Your answer should be the exact lines of the data below from the one containing "(** Only there when the filter is enabled *)" through the one containing "(** The types"; please include nothing else.
Material for this exercise START
(* ===== verification/TableState.v ===== *)
(** The state of tables in the address: [hooks/use-table-url-state.ts].

    The search parameters are an object of values; [navigate] replaces them, and
    a parameter set to [undefined] reads as one that is absent.  The hook's own
    states and the page size in the local storage are the other fields. *)

From Stdlib Require Import ZArith NArith SpecFloat.
From S2P Require Import Prelude JsString JsNumber JsValue.

(** * Page size *)

(** [parseInt(s, 10)] *)
Definition parseInt_text (s : jstr) : num :=
  let '(neg, r) := match trimStart s with
                   | 45%N :: r => (true, r)
                   | 43%N :: r => (false, r)
                   | r => (false, r)
                   end in
  let '(ds, _) := span_digits r in
  if truthy ds then
    let n := num_of_Z (Z.of_N (digits_value ds)) in if neg then SFopp n else n
  else NaN.

(** The entry of the local storage, [inl] when it cannot be reached *)
Definition Storage : Type := unit + option jstr.

Definition getStoredPageSize (st : Storage) : option num :=
  match st with
  | inl _ => None
  | inr item =>
      let n := parseInt_text (default [] item) in
      if num_ltb num_0 n then Some n else None
  end.

Definition setStoredPageSize (size : num) (st : Storage) : Storage :=
  match st with inl _ => st | inr _ => inr (Some (string_of_num size)) end.

(** * Configuration *)

Inductive FilterType := StringType | ArrayType.

Record ColumnFilter := mkColumn {
  columnId : jstr;
  searchKey : jstr;
  filterType : option FilterType;
  serialize : option (jsval → jsval);
  deserialize : option (jsval → jsval);
}.

Record TableConfig := mkTable {
  cfg_pageKey : option jstr;
  cfg_pageSizeKey : option jstr;
  cfg_defaultPage : option num;
  cfg_defaultPageSize : option num;
  cfg_globalEnabled : option bool;
  cfg_globalKey : option jstr;
  cfg_globalTrim : option bool;
  columnFiltersCfg : list ColumnFilter;
}.

Section table.
Context (cfg : TableConfig).

Definition pageKey : jstr := default (js "page") (cfg_pageKey cfg).
Definition pageSizeKey : jstr := default (js "pageSize") (cfg_pageSizeKey cfg).
Definition defaultPage : num := default (num_of_Z 1) (cfg_defaultPage cfg).
Definition defaultPageSize : num := default (num_of_Z 20) (cfg_defaultPageSize cfg).
Definition globalFilterKey : jstr := default (js "filter") (cfg_globalKey cfg).
Definition globalFilterEnabled : bool := default true (cfg_globalEnabled cfg).
Definition trimGlobal : bool := default true (cfg_globalTrim cfg).

Record TableState := mkState {
  search : list (jstr * jsval);
  columnFilters : list (jstr * jsval);
  globalFilter : option jstr;
  storage : Storage;
}.

(** [search[key]] *)
Definition param (search : list (jstr * jsval)) (key : jstr) : jsval := default VUndef (omap.get search key).

(** [v ?? d] *)
Definition or_value (v d : jsval) : jsval := match v with VUndef | VNull => d | _ => v end.

(** The filter of one column as the address gives it *)
Definition read_column (search : list (jstr * jsval)) (c : ColumnFilter) : option (jstr * jsval) :=
  let raw := param search (searchKey c) in
  let value := default id (deserialize c) raw in
  match filterType c with
  | Some StringType =>
      match or_value value (VStr []) with
      | VStr s => if truthy (trim s) then Some (columnId c, VStr s) else None
      | _ => None
      end
  | _ =>
      match or_value value (VArr []) with
      | VArr (x :: l) => Some (columnId c, VArr (x :: l))
      | _ => None
      end
  end.

Definition initialColumnFilters (search : list (jstr * jsval)) : list (jstr * jsval) :=
  base.omap (read_column search) (columnFiltersCfg cfg).

(** [pageIndex] and [pageSize] *)
Definition pagination (s : TableState) : num * num :=
  let pageNum := match param (search s) pageKey with VNum n => n | _ => defaultPage end in
  let pageSizeNum :=
    match param (search s) pageSizeKey with
    | VNum n => n
    | _ => default defaultPageSize (getStoredPageSize (storage s))
    end in
  (num_max num_0 (num_sub pageNum (num_of_Z 1)), pageSizeNum).

Definition initial (search : list (jstr * jsval)) (st : Storage) : TableState :=
  mkState search (initialColumnFilters search)
    (if globalFilterEnabled
     then Some (match param search globalFilterKey with VStr s => s | _ => [] end) else None)
    st.

(** [{...prev, ...patch}] *)
Definition patch_search (patch : list (jstr * jsval)) (prev : list (jstr * jsval)) : list (jstr * jsval) :=
  foldl (λ o e, omap.set o e.1 e.2) prev patch.

Definition navigate (patch : list (jstr * jsval)) (s : TableState) : TableState :=
  mkState (patch_search patch (search s)) (columnFilters s) (globalFilter s) (storage s).

(** The effect that runs when the address has changed *)
Definition sync_effect (s : TableState) : TableState :=
  mkState (search s) (initialColumnFilters (search s)) (globalFilter s) (storage s).

Definition onPaginationChange (updater : num * num → num * num) (s : TableState) : TableState :=
  let '(pageIndex, pageSize) := updater (pagination s) in
  let nextPage := num_add pageIndex (num_of_Z 1) in
  let st := if num_eqb pageSize (pagination s).2 then storage s else setStoredPageSize pageSize (storage s) in
  navigate
    [(pageKey, if num_leb nextPage defaultPage then VUndef else VNum nextPage); (pageSizeKey, VNum pageSize)]
    (mkState (search s) (columnFilters s) (globalFilter s) st).

(** Only there when the filter is enabled *)
Definition onGlobalFilterChange (updater : jstr → jstr) (s : TableState) : TableState :=
  if globalFilterEnabled then
    let next := updater (default [] (globalFilter s)) in
    let value := if trimGlobal then trim next else next in
    navigate [(pageKey, VUndef); (globalFilterKey, if truthy value then VStr value else VUndef)]
      (mkState (search s) (columnFilters s) (Some value) (storage s))
  else s.

(** What a column's filter writes into the address *)
Definition write_column (next : list (jstr * jsval)) (c : ColumnFilter) : jsval :=
  let found := snd <$> (snd <$> list_find (λ f, f.1 = columnId c) next) in
  let ser := default id (serialize c) in
  match filterType c with
  | Some StringType =>
      let value := match found with Some (VStr s) => s | _ => [] end in
      if truthy (trim value) then ser (VStr value) else VUndef
  | _ =>
      let value := match found with Some (VArr l) => l | _ => [] end in
      match value with [] => VUndef | _ => ser (VArr value) end
  end.

Definition onColumnFiltersChange (updater : list (jstr * jsval) → list (jstr * jsval)) (s : TableState)
    : TableState :=
  let next := updater (columnFilters s) in
  let patch := foldl (λ p c, omap.set p (searchKey c) (write_column next c)) [] (columnFiltersCfg cfg) in
  navigate ((pageKey, VUndef) :: patch) (mkState (search s) next (globalFilter s) (storage s)).

Inductive ResetTo := ResetFirst | ResetLast.

Definition ensurePageInRange (pageCount : num) (resetTo : option ResetTo) (s : TableState) : TableState :=
  let pageNum := match param (search s) pageKey with VNum n => n | _ => defaultPage end in
  if num_ltb num_0 pageCount && num_ltb pageCount pageNum then
    navigate [(pageKey, match resetTo with Some ResetLast => VNum pageCount | _ => VUndef end)] s
  else s.
End table.

(** * Tables *)

Definition LOG_TYPE_ALL_VALUE : jstr := js "0".

(** The types of logs in the address: a list, or one value; the one for all is no filter *)
Definition deserializeLogTypeFilter (value : jsval) : jsval :=
  let values := match value with VArr l => l | _ => if truthy_val value then [value] else [] end in
  VArr (filter (λ item, string_of_val item ≠ LOG_TYPE_ALL_VALUE) values).

(** The table of the usage logs *)
Definition UsageLogsTable (isMobile isAdmin : bool) : TableConfig :=
  let text id key := mkColumn id key (Some StringType) None None in
  mkTable None None (Some (num_of_Z 1)) (Some (num_of_Z (if isMobile then 20 else 100))) (Some false) None None
    ([mkColumn (js "created_at") (js "type") (Some ArrayType) None (Some deserializeLogTypeFilter);
      text (js "model_name") (js "model"); text (js "token_name") (js "token"); text (js "group") (js "group")]
     ++ if isAdmin then [text (js "channel") (js "channel"); text (js "username") (js "username")] else []).

(** The status of channels in the address, else the one that is [stored] *)
Definition deserializeStatusFilter (stored : option jstr) (value : jsval) : jsval :=
  match value with
  | VUndef =>
      if bool_decide (stored = Some (js "enabled") ∨ stored = Some (js "disabled")) then VArr [VStr (default [] stored)] else VArr []
  | _ => value
  end.

(** What the table of the channels stores when its filters change *)
Definition stored_status (next : list (jstr * jsval)) : jsval :=
  match snd <$> (snd <$> list_find (λ f, f.1 = js "status") next) with
  | Some (VArr (x :: _)) => or_value x (VStr (js "all"))
  | Some (VStr (c :: _)) => VStr [c]
  | _ => VStr (js "all")
  end.

Definition DEFAULT_PAGE_SIZE : num := num_of_Z 20.

(** The table of the channels, with what is stored of its status *)
Definition ChannelsTable (isMobile : bool) (stored : option jstr) : TableConfig :=
  mkTable None None (Some (num_of_Z 1)) (Some (if isMobile then num_of_Z 10 else DEFAULT_PAGE_SIZE)) (Some true) (Some (js "filter")) None
    [mkColumn (js "status") (js "status") (Some ArrayType) None (Some (deserializeStatusFilter stored));
     mkColumn (js "type") (js "type") (Some ArrayType) None None;
     mkColumn (js "group") (js "group") (Some ArrayType) None None;
     mkColumn (js "model") (js "model") (Some StringType) None None].

Example page_sizes :
  getStoredPageSize (inr (Some (js "50"))) = Some (num_of_Z 50)
  ∧ getStoredPageSize (inr (Some (js "-3"))) = None ∧ getStoredPageSize (inr None) = None
  ∧ getStoredPageSize (inr (Some (js " 12px"))) = Some (num_of_Z 12)
  ∧ getStoredPageSize (inl tt) = None.
Proof. by vm_compute. Qed.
Material for this exercise END
Solution for this problem:
(** Only there when the filter is enabled *)
Definition onGlobalFilterChange (updater : jstr → jstr) (s : TableState) : TableState :=
  if globalFilterEnabled then
    let next := updater (default [] (globalFilter s)) in
    let value := if trimGlobal then trim next else next in
    navigate [(pageKey, VUndef); (globalFilterKey, if truthy value then VStr value else VUndef)]
      (mkState (search s) (columnFilters s) (Some value) (storage s))
  else s.

(** What a column's filter writes into the address *)
Definition write_column (next : list (jstr * jsval)) (c : ColumnFilter) : jsval :=
  let found := snd <$> (snd <$> list_find (λ f, f.1 = columnId c) next) in
  let ser := default id (serialize c) in
  match filterType c with
  | Some StringType =>
      let value := match found with Some (VStr s) => s | _ => [] end in
      if truthy (trim value) then ser (VStr value) else VUndef
  | _ =>
      let value := match found with Some (VArr l) => l | _ => [] end in
      match value with [] => VUndef | _ => ser (VArr value) end
  end.

Definition onColumnFiltersChange (updater : list (jstr * jsval) → list (jstr * jsval)) (s : TableState)
    : TableState :=
  let next := updater (columnFilters s) in
  let patch := foldl (λ p c, omap.set p (searchKey c) (write_column next c)) [] (columnFiltersCfg cfg) in
  navigate ((pageKey, VUndef) :: patch) (mkState (search s) next (globalFilter s) (storage s)).

Inductive ResetTo := ResetFirst | ResetLast.

Definition ensurePageInRange (pageCount : num) (resetTo : option ResetTo) (s : TableState) : TableState :=
  let pageNum := match param (search s) pageKey with VNum n => n | _ => defaultPage end in
  if num_ltb num_0 pageCount && num_ltb pageCount pageNum then
    navigate [(pageKey, match resetTo with Some ResetLast => VNum pageCount | _ => VUndef end)] s
  else s.
End table.

(** * Tables *)

Definition LOG_TYPE_ALL_VALUE : jstr := js "0".

(** The types of logs in the address: a list, or one value; the one for all is no filter *)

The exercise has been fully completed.